-- Opening Marker --

Lemma strictly_ordered s : resolver_ok ∅ s → StronglySorted (λ a b : Z * ReadyItem, rd_sequence b.2 < rd_sequence a.2) (reverse (ordered (rs_ready s))).
Proof using Type.
  clear Limits Layout_ok. intros Hok. apply (StronglySorted_reverse (λ a b : Z * ReadyItem, rd_sequence a.2 < rd_sequence b.2)).
  assert (Hseq : ∀ x, x ∈ ordered (rs_ready s) → rd_sequence x.2 = x.1). { intros [q r] Hx%elem_of_ordered. by destruct (ro_ready _ _ _ _ Hok q r Hx) as ([] & _). }
  revert Hseq. induction (ordered_strict (rs_ready s)) as [|x l Hl IH Hx]; intros Hseq; constructor; [apply IH; intros; apply Hseq; by right|].
  rewrite Forall_forall in Hx |- *. intros y Hy. rewrite !Hseq by (by left || by right). by apply Hx.
Qed.

(** What [blocked_before] says of the lanes. *)
Lemma blocked_immediate s q r c : resolver_ok ∅ s → rs_immediate s !! q = Some r → c ∈ rd_columns r → at_least (blocked_before s) c q.
Proof using Type.
  clear Limits Layout_ok. intros Hok Hq Hc. rewrite blocked_before_eq. destruct (ro_immediate _ _ _ _ Hok q r Hq) as (Hseq & _).
  assert (Hd : at_least (foldl raise_item ∅ (ordered (rs_immediate s))) c q) by (rewrite <-Hseq; apply (direct_at_least _ _ (q, r)); [by apply elem_of_ordered|done]).
  revert Hd. generalize (foldl raise_item ∅ (ordered (rs_immediate s))). induction (reverse (ordered (rs_ready s))) as [|x l IH]; intros B HB; [done|]. simpl. apply IH. by apply raise_if_keeps.
Qed.
Lemma blocked_ready s q r : resolver_ok ∅ s → rs_ready s !! q = Some r → is_bounded (blocked_before s) q (rd_columns r) = true → ∀ c, c ∈ rd_columns r → at_least (blocked_before s) c q.
Proof using Type.
  clear Limits Layout_ok. intros Hok Hq. destruct (ro_ready _ _ _ _ Hok q r Hq) as ([Hseq _ _] & _). rewrite <-Hseq. rewrite blocked_before_eq.
  pose proof (ready_holds (reverse (ordered (rs_ready s))) [] (foldl raise_item ∅ (ordered (rs_immediate s)))) as H. forward H; [|forward H; [by apply strictly_ordered|forward H; [|forward H; [done|]]]].
  - apply Forall_forall. intros [q' r'] Hx. simpl in Hx. rewrite elem_of_reverse, elem_of_ordered in Hx. destruct (ro_ready _ _ _ _ Hok q' r' Hx) as ([Hseq' _ _] & ? & _). simpl. lia.
  - intros a b Ha. by apply elem_of_nil in Ha.
  - rewrite Forall_forall in H. apply (H (q, r)). simpl. by rewrite elem_of_reverse, elem_of_ordered.
Qed.
Lemma lane_blockers_spec s q : q ∈ lane_blockers s ↔ ∃ t, rs_pending s !! q = Some t ∧ ∃ c, c ∈ pt_columns t ∧ reaches (blocked_before s) c q.
Proof using Type.
  clear Limits Layout_ok. unfold lane_blockers. rewrite list_elem_of_fmap. setoid_rewrite list_elem_of_filter. split.
  - intros ([q' t] & -> & Hb & Hin%elem_of_map_to_list). apply is_bounded_spec in Hb. eauto.
  - intros (t & Ht & Hb). exists (q, t). split; [done|]. split; [by apply is_bounded_spec|by apply elem_of_map_to_list].
Qed.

-- Closing Marker --

▶ Exercise prompt
Your task is to copy every line in the entries that holds the string "simpl".

▶ Expected answer
  revert Hd. generalize (foldl raise_item ∅ (ordered (rs_immediate s))). induction (reverse (ordered (rs_ready s))) as [|x l IH]; intros B HB; [done|]. simpl. apply IH. by apply raise_if_keeps.
  - apply Forall_forall. intros [q' r'] Hx. simpl in Hx. rewrite elem_of_reverse, elem_of_ordered in Hx. destruct (ro_ready _ _ _ _ Hok q' r' Hx) as ([Hseq' _ _] & ? & _). simpl. lia.
  - rewrite Forall_forall in H. apply (H (q, r)). simpl. by rewrite elem_of_reverse, elem_of_ordered.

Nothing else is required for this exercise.